Il Collegio, con motivazione approfondita, osserva come il
nuovo assetto della mediazione abbia conferito maggiore
serietà all’istituto che, troppo spesso, in passato era
stato una mera formalità , utilizzata dalle parti soltanto
ai fini della procedibilità della successiva azione
giudiziaria.
Il Tar si sofferma sulle finalità deflattive e di buon
funzionamento del sistema giustizia già espresse dalla legge
delega 206/2021 e sull’importanza del rafforzamento della
professionalità dei mediatori.
La legge delega, infatti, rileva il Collegio, contiene molti
indici che confermano il doveroso rafforzamento della
professionalità dei mediatori e del funzionamento
dell’istituto, che, da inutile “step” procedimentale per
accedere alla fase giudiziaria, deve divenire, nell’ottica
del legislatore, effettivo strumento di composizione e
ausilio delle controversie private. Tra i detti indici,
vanno annoverati la ribadita obbligatorietà della mediazione
quale condizione per l’esperimento della domanda giudiziale
e, contestualmente, il sensibile ampliamento dei casi
obbligatori, tra cui figurano controversie di maggiore
indubbia complessità rispetto al passato.

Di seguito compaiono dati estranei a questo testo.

Section facts.
Context {W : Type}.
Variable uuid_str : uuid -> string.
Variable uuid_hex : uuid -> string.
Variable uuid_parse : string -> option uuid.
Variable py_str : pyval -> string.
Variable dumps : pyval -> string.
Variable exc_str : exc -> string.
Variable exc_errors : exc -> list string.
Variable dump_task : A2ATask -> pydict.
Variable schema_check : pydict -> pydict -> res exc (option string).
Variable execute_tool : uuid -> uuid -> pydict -> M (agents W) pydict.
Variable max_delegation_depth : Z.
Variable complete_agent_turn : AgentTurnRequest -> W -> res exc AgentTurnCompletion * W.
Variable compute_cost : option (string -> Z -> Z -> W -> res exc pyfloat * W).
Variable float_decimal : pyfloat -> decimal.

Abbreviation dispatch_ := (dispatch uuid_str uuid_hex uuid_parse py_str dumps exc_str dump_task schema_check
  execute_tool max_delegation_depth).
Abbreviation delegate_ := (delegate (W := W) uuid_str uuid_hex exc_str dump_task max_delegation_depth).
Abbreviation run_calls_ := (run_calls uuid_str uuid_hex uuid_parse py_str dumps exc_str dump_task schema_check
  execute_tool max_delegation_depth).
Abbreviation turn_ := (turn uuid_str uuid_hex uuid_parse py_str dumps exc_str exc_errors dump_task schema_check
  execute_tool max_delegation_depth complete_agent_turn compute_cost float_decimal).
Abbreviation loop_ := (loop uuid_str uuid_hex uuid_parse py_str dumps exc_str exc_errors dump_task schema_check
  execute_tool max_delegation_depth complete_agent_turn compute_cost float_decimal).
Abbreviation run_loop_ := (run_loop uuid_str uuid_hex uuid_parse py_str dumps exc_str exc_errors dump_task
  schema_check execute_tool max_delegation_depth complete_agent_turn compute_cost float_decimal).

(** *** Authorisation *)

(** Executing a tool call raises no authorisation question: it answers the call. *)
Lemma dispatch_answers sc g call runner s o s' :
  dispatch_ sc g call runner s = (Ok o, s') -> oc_call_id o = call_id call /\ oc_function o = call_name call.
Proof.
  unfold dispatch. intros H. destruct (String.eqb _ _).
  - unfold _dispatch_delegation in H. destruct (negb _); [by injection H as <- <-|].
    destruct (uuid_parse _); [|by injection H as <- <-]. destruct (negb _); [by injection H as <- <-|].
    destruct (String.eqb _ _); [by injection H as <- <-|]. unfold mtry in H.
    destruct (mbind_ _ _ s) as [[x|e] s1] eqn:E; [|by injection H as <- <-]. injection H as <- <-.
    apply mbind_ok in E as (y & s2 & _ & E). by injection E as <- <-.
  - destruct (binding_for g _) as [b|]; [|by injection H as <- <-].
    apply mbind_ok in H as (p & s1 & _ & H). destruct p; [by injection H as <- <-|].
    apply mbind_ok in H as (t & s2 & _ & H). unfold mtry in H.
    destruct (mbind_ _ _ s2) as [[x|e] s3] eqn:E; [|by injection H as <- <-]. injection H as <- <-.
    apply mbind_ok in E as (y & s4 & _ & E). by injection E as <- <-.
Qed.
(** The frame of a loop: its tasks, one level down, must keep the tables flat. *)
Lemma flat_frame sc runner :
  (forall ex, ex_depth ex = (sc_depth sc + 1)%Z -> respects keeps_flat (runner ex)) ->
  LoopFrame execute_tool sc runner keeps_flat.
Proof using Tools.
  intros Hr. split; [split; [apply _|exact flat_plain| |exact Hr]|].
  - intros t tn md s. apply flat_plain, tool_plain.
  - intros d s. by apply flat_runs.
Qed.

Lemma execute_flat runner tenant principal r s :
  (forall m ex, runs s !! r = Some m -> may_delegate m = true -> ex_depth ex = (rn_depth m + 1)%Z ->
     respects keeps_flat (runner ex)) ->
  keeps_flat s (execute_ runner tenant principal r s).2.
Proof using Tools.
  intros Hr. set (runner' := fun ex => match runs s !! r with
    | Some m => if may_delegate m then runner ex else mraise PyKeyError
    | None => runner ex end).
  rewrite (execute_ext runner runner' tenant principal r s).
  2:{ intros m Hm Hd ex s0. unfold runner'. by rewrite Hm, Hd. }
  apply execute_frame; [apply _|exact flat_plain| | |].
  - intros s0. rewrite mark_running_eq. by apply flat_write.
  - intros f s0. rewrite finish_eq. by apply flat_write.
  - intros m p Hm Hp. apply prepare_inv in Hp as (_ & _ & Hd). apply flat_frame. intros ex Hex.
    unfold runner'. rewrite Hm. destruct (may_delegate m) eqn:Em; [|apply respects_raise; apply _].
    apply (Hr m); [done|done|]. by rewrite Hex, Hd.
Qed.

Lemma task_keeps_flat n ex : ex_depth ex = 1%Z -> respects keeps_flat (task_ n ex).
Proof using Tools.
  intros Hex s. destruct n as [|n]; [reflexivity|]. cbn [run_a2a_task]. pose proof (accepted_eq ex s) as E.
  destruct (accept_ ex s) as [[r0|e] s1] eqn:Ea; rewrite (mbind_run _ _ _ _ _ E);
    [|apply accept_error in Ea as ->; reflexivity].
  apply accept_inv in Ea as (-> & _ & _ & m & Hm & Hd & Hdepth & _).
  transitivity s1; [eapply flat_insert; [exact Hm|lia|congruence]|].
  pose proof (execute_flat (task_ n) (ex_tenant ex) (ex_principal ex) (next_run_id s) s1) as HF.
  unfold mbind_ at 1. destruct (execute_ _ _ _ _ s1) as [[res|e] s2]; apply HF;
    intros m' ex'; rewrite Hm, lookup_insert_eq; intros [= <-]; congruence.
Qed.

Abbreviation create_ := (create_and_wait uuid_str uuid_hex uuid_parse py_str int_str dumps exc_str exc_errors
  dump_task schema_check execute_tool max_delegation_depth complete_agent_turn compute_cost float_decimal
  persona_validate item_validate item_dump cfg default_max_iterations).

Il Tar Lazio, soffermandosi sulle censure mosse
dall’associazione ricorrente, rileva come la previsione
della corresponsione delle spese di mediazione per lo
svolgimento del primo incontro di mediazione (in aggiunta al
costo di avvio della procedura e indipendentemente dal
raggiungimento dell’accordo) persegua proprio il fine di
assicurare l’effettività e l’utilità dell’istituto,
responsabilizzando le parti rispetto all’utilità
dell’incontro e consenta loro, in caso di esito positivo, di
definire la controversia, non esponendosi al pagamento dei
costi ben più alti che comporta l’instaurazione di un
processo. Tale nuova efficacia non impedisce in alcun modo
alle parti processuali il diritto di accesso al sistema
giudiziario ma anzi rende la mediazione un’opportunità di
confronto serio e ponderato tra le parti, senza precludere
la strada giudiziale.
Peraltro, come giustamente osservato dal Collegio, una
complessiva lettura della riforma, consente di rilevare la
proporzionalità dei costi di indennità (mai aggiornati
prima) di cui sono onerate le parti, soprattutto se messi in
relazione con i commi 1, 2 e 3 dell’art. 20 del d.lgs. n.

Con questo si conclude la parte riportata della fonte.